Witten. Gesessen hat er schon oft. Aber offenbar ging es niemals um ein Sexualdelikt. Nun hat hat ihn die eigene Mutter angezeigt – und schwer belastet.
Die Frau im Zeugenstand hört gar nicht mehr auf zu weinen. Schluchzend erzählt sie, was ihr in jener Februarnacht 2021 zugestoßen sein soll. Sie sei wach geworden und ihr Sohn habe auf ihr gelegen. Der Vorwurf wiegt schwer: Vergewaltigung.
„Da lief nie was“, sagt der Beschuldigte (29), der wegen anderer Delikte wie Diebstahl, Schwarzfahren oder Körperverletzung schon vier Jahre gesessen hat. Es ging aber offenbar nie um Sexualstraftaten. Seine modisch gekleidete Mutter (51) hinterlässt das Bild einer verzweifelten Frau, die Medikamente nimmt, die psychische Probleme hat, die trinkt, die manches durcheinanderbringt oder sich nicht erinnern kann. Amtsgerichtsdirektorin Barbara Monstadt schließt eine Begutachtung nicht aus. Es geht wie immer um Glaubwürdigkeit. Denn es steht Aussage gegen Aussage. Auch der Sohn soll eventuell untersucht werden.
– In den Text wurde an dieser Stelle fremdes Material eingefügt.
(* ===== verification/MsgSafety.v ===== *)
(** * MessagePack: reading bytes that nobody packed

    What the parser does with arbitrary bytes: it reads inside the buffer, calls
    its visitor in an order that makes sense, and what it makes of them is an
    object of the format. *)
From S2P Require Import Prelude MsgObject MsgParse MsgStream MsgTree MsgRoundTrip.

(** ** A run that does not crash

    [safe refused m Q s]: [m] returns with [Q], or throws an exception that is
    expected. *)
Definition safe {S A} (refused : exn -> Prop) (m : M S A) (Q : A -> S -> Prop) (s : S) : Prop :=
  match m s with
  | (Ok a, s') => Q a s'
  | (Throw e, _) => refused e
  | (Crash _, _) => False
  end.

Section safe_laws.
Context {S : Type} (refused : exn -> Prop).

Lemma safe_bind {A B} (m : M S A) (k : A -> M S B) Q s :
  safe refused m (fun a s' => safe refused (k a) Q s') s -> safe refused (m ≫= k) Q s.
Proof. unfold safe, mbind, M_bind. by destruct (m s) as [[a|e|w] s']. Qed.

Lemma safe_weaken {A} (m : M S A) (P Q : A -> S -> Prop) s :
  safe refused m P s -> (forall a s', m s = (Ok a, s') -> P a s' -> Q a s') -> safe refused m Q s.
Proof. unfold safe. destruct (m s) as [[a|e|w] s']; auto. Qed.

Lemma safe_same {A} (m1 m2 : M S A) Q s : m1 s = m2 s -> safe refused m2 Q s -> safe refused m1 Q s.
Proof. unfold safe. by intros ->. Qed.

Lemma safe_ok_inv {A} (m : M S A) Q s a s' : safe refused m Q s -> m s = (Ok a, s') -> Q a s'.
Proof. unfold safe. by intros Hs E; rewrite E in Hs. Qed.
(* ===== verification/MsgVisitor.v ===== *)
(** * MessagePack: the objects of a zone

    Include/rpc/msgpack/v2/create_object_visitor.hpp and [unpack_imp] of
    v2/unpack.hpp: the visitor of the parser that builds an object.  The objects
    of an array are a block of a zone, which is allocated when the array starts
    and filled by a pointer that runs over it; a text is a block too, or a
    pointer into the buffer that is parsed.  The visitor implements that of
    MsgTree.v: what its cells stand for is the tree. *)
From S2P Require Import Prelude MsgObject MsgParse MsgStream MsgTree MsgRoundTrip MsgSafety.

(** ** Memory *)

(** The memory of the buffers; nothing else is read through an address. *)
Definition memory : Type := Z -> option Z.

Definition mem_at (m : memory) (a : Z) (s : bytes) : Prop :=
  forall i b, s !! i = Some b -> m (a + Z.of_nat i) = Some b.

(** The [k] bytes at an address. *)
Definition mem_read (m : memory) (a : Z) (k : nat) : option bytes :=
  mapM (fun i => m (a + Z.of_nat i)) (seq 0 k).

(** [ptr] of a text: into the buffer, or into the zone. *)
Inductive text_ptr :=
| Referenced (p : pointer)
| Copied (chars : nat).

(** The [type] and [via] of an [object]; the arrays of a zone are numbered. *)
Inductive cell :=
| c_uninitialized
| c_nil
| c_boolean (b : bool)
| c_positive_integer (u64 : Z)
| c_negative_integer (i64 : Z)
| c_float32 (f64 : Z)
| c_float64 (f64 : Z)
| c_str (ptr : text_ptr) (size : Z)
| c_bin (ptr : text_ptr) (size : Z)
| c_ext (ptr : text_ptr) (size : Z)
| c_array (ptr : option nat) (size : Z)
| c_map (ptr : option nat) (size : Z).

(** A zone: the blocks of objects and of bytes that were allocated from it, which
    the zone keeps until it is deleted. *)
Record zone := Zone { arrays : list (list cell); chars : list bytes }.

(** An [object*]: [&m_obj], a null pointer, or an element of a block. *)
Inductive object_ptr :=
| Obj
| Null
| Item (block : nat) (index : nat).
(** ** The unpacker serves a stream *)

Section serves.
Context (lim : unpack_limit) (limit_pos : 0 <= limit_depth lim).

(** Who counts: the unpacker, the zone of the object that is read, and the zones of
    the objects that were given. *)
Definition refs (u : unpacker) (hs : list (object_handle * object)) : list nat :=
  m_buffer u :: m_finalizers u ++ concat (map (fun h => handle_buffers h.1) hs).

(** What waits in the buffer. *)
Definition waiting (u : unpacker) (x : buffer) : bytes :=
  drop (Z.to_nat (m_off u - COUNTER_SIZE)) (take (Z.to_nat (m_used u - COUNTER_SIZE)) (contents x)).

(** The buffer that is filled. *)
Definition buffer_ok (u : unpacker) (x : buffer) : Prop :=
  size x = m_used u + m_free u /\ Forall is_byte (contents x) /\
  m_used u - COUNTER_SIZE <= zlen (contents x) <= size x - COUNTER_SIZE /\
  COUNTER_SIZE <= m_off u <= m_used u /\ 0 <= m_free u /\ m_used u + m_free u < 2 ^ 48 /\
  COUNTER_SIZE <= m_initial_buffer_size u < 2 ^ 40.

(** The state of the parser, but for the visitor. *)
Definition same_state (c1 : context create_object_visitor) (c2 : context tree) : Prop :=
  m_trail c1 = m_trail c2 /\ m_cs c1 = m_cs c2 /\ MsgParse.m_stack c1 = MsgParse.m_stack c2 /\
  off c2 = 0 /\ m_current c2 = 0 /\ context_ok c2 /\ going lim c2.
Widersprüchliche Angaben zur vermeintlichen Tatzeit in Wittener Wohnung der Mutter
Die Widersprüche fangen schon bei der vermeintlichen Tatzeit an. Der Sohn will mittags um zwei Uhr bei der Mutter aufgetaucht sein, sie spricht von nachts. Er sagt, er habe sie beim Nachbarn abgeholt, mit dem sie getrunken hätte. „Torkelnd“ sei sie dann mit ihm zu ihrer Wohnung gegangen. Nachmittags habe ihr Freund sie dann abgeholt. „Warum sagt Ihre Mutter dann so was?“ will die Richterin wissen. Sie habe ihn schon früher beschuldigt, antwortet der Sohn, zum Beispiel, dass er sie bestohlen hätte.
Die Mutter berichtet von einer Kindheit mit ADHS und Lernbehinderungen, von Therapien, zu denen sie ihren Sohn begleitet hätte, und einer zweiten Ehe, die in die Brüche gegangen sei. Er spricht von Urlauben mit ihr und dem Stiefvater, wo sie jeden Tag getrunken hätte – und vom Missbrauch durch einen früheren Betreuer in einem Heim.
+++Keine Nachrichten aus Witten mehr verpassen: Hier geht’s zu unserem kostenlosen Newsletter+++
Dann fragt die Richterin die Frau, wovon sie in jener Nacht im Februar wach geworden sei. „Als er auf mir gelegen hat und ich ihn runtergeschubst habe“, sagt die 51-Jährige. „Raus!“ habe sie geschrien und sich im Badezimmer eingesperrt. „Er hat noch gesagt, ich hätte es nicht anders verdient, weil ich eine Scheißmutter und Schlampe sei.“ Einen Arzt hat sie später nicht aufgesucht.
Bei der ersten Vernehmung soll die Frau ziemlich alkoholisiert gewesen sein, berichtet eine Ermittlerin im Zeugenstand. Später habe sie aber authentisch gewirkt. „Es fiel ihr schwer, das zu erzählen. Es war ihr alles peinlich.“ Sie wolle aber andere Frauen vor ihrem Sohn schützen, gab sie damals zu Protokoll.
Sohn habe ihr das Gefühl vermittelt, „als wäre ich seine Freundin“
Schluchzend bejaht die Mutter die Frage der Richterin, ob ihr Sohn sie zuvor schon intim berührt habe. Überhaupt habe er sich ihr gegenüber körperlich komisch verhalten, „und mir das Gefühl vermittelt, ich sei seine Freundin“. Ob er auch seine Schwester schon mal angefasst habe? „Er hat auch ihre Nähe immer gesucht. Aber sie wusste anders damit umzugehen“, sagt die Frau.
Sie will an dem möglichen Tattag nicht getrunken haben, bestätigt aber die Einnahme von Medikamenten. Bei dem Nachbarn, mit dem sie früher eine Beziehung gehabt haben soll, sei sie gar nicht gewesen. Er habe sie früher einmal zusammengeschlagen. Wieder Tränen. Die Richterin blickt zum Staatsanwalt. Als wäre sie mit ihrem Latein langsam am Ende. Am 30. November (9 Uhr) sollen der Nachbar und die Schwester des Angeklagten gehört werden.